How coronavirus might save more lives than it takes

Image of people representing social distancing
Kerry-anne Mendoza

For decades, our society has been deteriorating. And our tolerance for the discomfort and death of our fellow human beings has seemed virtually boundless. But with the appearance of a virus that made the world stop, we started to notice each other again. We started to count those suffering and dying like it mattered.

We are in a surreal and terrifying moment. But if we harness the compassion and creativity that the coronavirus (Covid-19) pandemic has forced upon us, this virus might just save more lives than it takes.

The numbers

I was floored by a statistic from the World Health Organization (WHO) from just two years ago. A child under 15 dies every five seconds, mostly due to poverty. To put it another way, the failure of our current economic system is largely responsible for killing a child every five seconds.

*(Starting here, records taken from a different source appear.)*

(** * KafkaConsumer2: a shallow embedding of src/Storages/Kafka/KafkaConsumer2.cpp

    The consumer object is a record of its data members; its member
    functions are computations in a small state-and-exception monad over a
    [World] that holds the object, the history of calls made to the
    outside (the stop flag, the cppkafka client, the steady clock) and the
    signals sent to ProfileEvents and CurrentMetrics.  The outside is an
    [Environment]: it answers every call as a function of the history so
    far, so a statement quantified over the environment holds for every
    behaviour of the broker client and of the thread that sets the stop
    flag.  Log lines are left out; the client calls made to format one are
    not. *)

From Stdlib Require Import Ascii String.
From Stdlib Require Import ZArith List Bool Lia Arith.
From Stdlib Require Import Strings.Byte.
From Stdlib Require Import Sorted.
From Stdlib Require OrderedTypeEx.
Import ListNotations.
Open Scope Z_scope.

(** ** The values of the client library that the consumer reads *)

Module cppkafka.

(** rd_kafka_resp_err_t, carried by cppkafka::Error; [Error::operator bool]
    is "differs from RD_KAFKA_RESP_ERR_NO_ERROR". *)
Definition Error := Z.
Definition RD_KAFKA_RESP_ERR_NO_ERROR : Error := 0.
Definition RD_KAFKA_RESP_ERR__NO_OFFSET : Error := -168.
Definition RD_KAFKA_RESP_ERR__PARTITION_EOF : Error := -191.

Definition is_error (e : Error) : bool := negb (e =? RD_KAFKA_RESP_ERR_NO_ERROR).

Module TopicPartition.
Record t := make { get_topic : string; get_partition : Z; get_offset : Z }.
End TopicPartition.

Definition TopicPartitionList := list TopicPartition.t.

(** cppkafka::Buffer: [get_data] is the data pointer, [None] for the null
    pointer of a message that carries no payload, and [get_size] the number
    of bytes behind it. *)
Module Buffer.
Record t := make { get_data : option (list byte) }.
Definition get_size (b : t) : nat :=
  match get_data b with Some bytes => length bytes | None => 0%nat end.
End Buffer.

Module Message.
Record t := make {
  get_topic : string;
  get_partition : Z;
  get_offset : Z;
  get_error : Error;
  get_payload : Buffer.t
}.
Definition is_eof (m : t) : bool := get_error m =? RD_KAFKA_RESP_ERR__PARTITION_EOF.
End Message.

(** A partition queue handle, as obtained from get_partition_queue. *)
Record Queue := queue_for { queue_partition : TopicPartition.t }.

End cppkafka.
Import cppkafka.

(** ** KafkaConsumer2::TopicPartition and its order *)

Record TopicPartition := mkTopicPartition {
  topic : string;
  partition_id : Z;    (* int32_t *)
  offset : Z           (* int64_t *)
}.

Definition TopicPartitions := list TopicPartition.

(** std::tie(a0, a1, a2) < std::tie(b0, b1, b2): the lexicographic order of
    tuples, written with [<] of the components only, as the standard
    library does. *)
Definition tie_lt (a b : string * Z * Z) : bool :=
  let '(a0, a1, a2) := a in
  let '(b0, b1, b2) := b in
  if String.ltb a0 b0 then true
  else if String.ltb b0 a0 then false
  else if a1 <? b1 then true
  else if b1 <? a1 then false
  else a2 <? b2.

(** KafkaConsumer2::TopicPartition::operator< *)
Definition TopicPartition_lt (a b : TopicPartition) : bool :=
  tie_lt (topic a, partition_id a, offset a) (topic b, partition_id b, offset b).

(** Key equivalence of a container ordered by [operator<]: neither is
    less. *)
Definition equiv_key (a b : TopicPartition) : bool :=
  negb (TopicPartition_lt a b) && negb (TopicPartition_lt b a).

(** ** The Queue Set *)

(** Modelled from the spec: the declaration of [queues] is in
    KafkaConsumer2.h, which is not among the sources; the spec calls it a
    mapping from TopicPartition to a queue handle with one entry per
    assigned partition, and the code uses [clear], [emplace] and [at] on
    it.  It is kept as a list of entries, one per key, in the order of
    [operator<].  The spec has the offset play no part in the identity of a
    queue, whereas [operator<] compares it: the properties of the lookup
    are stated for the two cases in which this makes no difference, a key
    that is itself stored and a key whose topic and partition_id no stored
    key has. *)
Definition Queues := list (TopicPartition * Queue).

Definition keys (m : Queues) : list TopicPartition := map fst m.

(** std::map::emplace: no effect when an equivalent key is present. *)
Fixpoint emplace (k : TopicPartition) (v : Queue) (m : Queues) : Queues :=
  match m with
  | [] => [(k, v)]
  | (k', v') :: rest =>
      if TopicPartition_lt k k' then (k, v) :: m
      else if TopicPartition_lt k' k then (k', v') :: emplace k v rest
      else m
  end.

(** std::map::at: [None] stands for the std::out_of_range it throws. *)
Fixpoint at_ (m : Queues) (k : TopicPartition) : option Queue :=
  match m with
  | [] => None
  | (k', v') :: rest => if equiv_key k k' then Some v' else at_ rest k
  end.

(** ** The consumer object *)

(** Modelled from the spec: the enum is declared in KafkaConsumer2.h, which
    is not among the sources; these are the enumerators the spec lists and
    the member functions use. *)
Inductive StalledStatus :=
| NOT_STALLED
| NO_MESSAGES_RETURNED
| CONSUMER_STOPPED
| ERRORS_RETURNED.

Definition StalledStatus_eqb (a b : StalledStatus) : bool :=
  match a, b with
  | NOT_STALLED, NOT_STALLED
  | NO_MESSAGES_RETURNED, NO_MESSAGES_RETURNED
  | CONSUMER_STOPPED, CONSUMER_STOPPED
  | ERRORS_RETURNED, ERRORS_RETURNED => true
  | _, _ => false
  end.

Definition Messages := list Message.t.

(** The data members the member functions read and write; [consumer], [log]
    and the reference [stopped] are the outside, see below. *)
Record KafkaConsumer2 := mkKafkaConsumer2 {
  batch_size : Z;
  poll_timeout : Z;
  topics : list string;
  messages : Messages;
  current : nat;                       (* Messages::const_iterator, as an index *)
  assignment : option TopicPartitions;
  queues : Queues;
  needs_offset_update : bool;
  stalled_status : StalledStatus
}.

Definition set_messages (v : Messages) (k : KafkaConsumer2) : KafkaConsumer2 :=
  mkKafkaConsumer2 (batch_size k) (poll_timeout k) (topics k) v (current k)
    (assignment k) (queues k) (needs_offset_update k) (stalled_status k).
Definition set_current (v : nat) (k : KafkaConsumer2) : KafkaConsumer2 :=
  mkKafkaConsumer2 (batch_size k) (poll_timeout k) (topics k) (messages k) v
    (assignment k) (queues k) (needs_offset_update k) (stalled_status k).
Definition set_assignment (v : option TopicPartitions) (k : KafkaConsumer2) : KafkaConsumer2 :=
  mkKafkaConsumer2 (batch_size k) (poll_timeout k) (topics k) (messages k) (current k)
    v (queues k) (needs_offset_update k) (stalled_status k).
Definition set_queues (v : Queues) (k : KafkaConsumer2) : KafkaConsumer2 :=
  mkKafkaConsumer2 (batch_size k) (poll_timeout k) (topics k) (messages k) (current k)
    (assignment k) v (needs_offset_update k) (stalled_status k).
Definition set_needs_offset_update (v : bool) (k : KafkaConsumer2) : KafkaConsumer2 :=
  mkKafkaConsumer2 (batch_size k) (poll_timeout k) (topics k) (messages k) (current k)
    (assignment k) (queues k) v (stalled_status k).
Definition set_stalled_status (v : StalledStatus) (k : KafkaConsumer2) : KafkaConsumer2 :=
  mkKafkaConsumer2 (batch_size k) (poll_timeout k) (topics k) (messages k) (current k)
    (assignment k) (queues k) (needs_offset_update k) v.

(** [messages.begin()] is index 0 and [messages.end()] the length. *)
Definition at_end (k : KafkaConsumer2) : bool := (current k =? length (messages k))%nat.
Definition at_begin (k : KafkaConsumer2) : bool := (current k =? 0)%nat.

(** [*current]; defined for every iterator the code can hold, which stays
    within [begin, end]. *)
Definition deref (k : KafkaConsumer2) : option Message.t := nth_error (messages k) (current k).

(** ReadBufferFromMemory(data, size): a read-only view of [size] bytes at
    [data]. *)
Record ReadBufferFromMemory := mkReadBuffer {
  buffer_data : option (list byte);
  buffer_size : nat
}.
Definition ReadBufferPtr := option ReadBufferFromMemory.   (* nullptr is None *)

(** ** The outside world *)

Inductive ProfileEvent :=
| KafkaRebalanceRevocations
| KafkaRebalanceAssignments
| KafkaRebalanceErrors
| KafkaMessagesPolled
| KafkaCommitFailures
| KafkaCommits
| KafkaConsumerErrors.

Inductive Metric :=
| KafkaAssignedPartitions
| KafkaConsumersWithAssignment.

Inductive Signal :=
| Increment (e : ProfileEvent) (amount : Z)
| MetricAdd (m : Metric) (amount : Z)
| MetricSub (m : Metric) (amount : Z).

(** The group events served inside a poll of the consumer queue. *)
Inductive Rebalance :=
| Assigned (tpl : TopicPartitionList)
| Revoked (tpl : TopicPartitionList)
| RebalanceError (err : Error).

And okay, maybe we feel like we can’t save the whole world and its children. But what about closer to home? A 2017 study published in the British Medical Journal revealed that, since 2010, cuts to health and social care could be linked to over 120,000 British deaths. This was a problem with an obvious solution: stop electing the people responsible. But instead, England (because this was the only nation in the UK which gave the Tory party a majority in 2019) voted them in yet again.

And so it is really something to see the overwhelming majority of people around the world responding with urgency to the coronavirus. A cynical response says ‘x million people die a year from starvation, so what’s the big deal about this virus?’ A human response says: ‘If we can mobilise like this for coronavirus, what can’t we mobilise for? Let’s harness this energy and rebuild from the bottom up.’

Time to care

It’s important to remember the UK government’s initial preferred approach to this crisis was ‘herd immunity’. This essentially meant letting the virus wash over us like a tsunami and kill whomever it killed in the name of capitalism. This strategy was rejected not only by the usual suspects on the left but also, ultimately, even by the likes of Donald Trump:

Instead, the vast majority of countries are protecting salaries, housing homeless people, and banning evictions. Governments are mobilising in a way that many people would have considered impossible a few weeks ago. And where they aren’t, we are noticing again:

The world stopped. Everyone stopped rushing around trying to survive and thrive, all at once. And suddenly, we could see each other.

A colleague sent me a story from his village:

Village saves neighbour

And these stories are happening in villages, towns, and cities across the world.

Are diabolical and selfish things still happening? Of course. But a simple thought is catching in people’s minds. If this stuff isn’t acceptable during coronavirus, is it ever acceptable?

Coronavirus is showing the power of cooperation. Most of us are either essential workers on the frontline, saving lives and providing critical goods and services, or we’re joining mutual aid groups or checking in on neighbours we couldn’t name before the crisis. We are remembering we need each other. We are remembering we care about each other. And the longer this goes on, the harder it will be to return to ‘normal’.

The mission ahead

This thing has barely begun. Already, over 45,000 people have died. And the cruellest thing about the virus is that people are dying without their loved ones. Just this week, a 13-year-old boy from Brixton died of the virus in hospital, without his family. He had no underlying health conditions, and now he’s gone. He was unable to reach out for his parents as he left this world, and they were unable to cradle him in their arms and tell him they loved him. I cried reading that story. And I cannot tell you the last time I cried at a tale of human suffering. Like healthcare workers and emergency services personnel, journalists have to build a protective layer around ourselves to operate in the darkest corners of life. It struck me in that moment that my own humanity was being awoken by this crisis. This is not an ‘over there’ thing, it’s an ‘in each of us’ thing.

In coming weeks, we may lose many of our people. And we will lose them in a way we never imagined. We will wave them off from a distance, and they will never return. But others will. And what world will we create from the ashes of this one to commemorate our lost and welcome our survivors?

This was the spirit driving Britain in the aftermath of World War II. An energy that drove us to build the NHS, roll out a proper national education system, build more council homes than we’d ever done in our history. We made it our mission that everyone in this nation would have access to the food, shelter, healthcare, and education that they needed to live a comfortable life. Not just to survive on the breadline, but to live comfortable lives. And we have almost a century’s worth of breakthroughs in technology, science, medicine, and social progress to work with this time.

This moment of collective insecurity, discomfort, and togetherness can serve as a catalyst for rapid social change.

We may have no choice but to rebuild from the ground up if coronavirus keeps us stopped for the estimated 12-18 months. And every day of this lockdown, people are learning new and better ways to work, parent, teach, and live. At the same time, the virus is demanding breakthroughs in science, medicine and technology. We are sowing the seeds for a new society. 

Let’s never return to a ‘normal’ that kills five children under 15 every five seconds. In that way, we can make sure coronavirus saves more lives than it takes.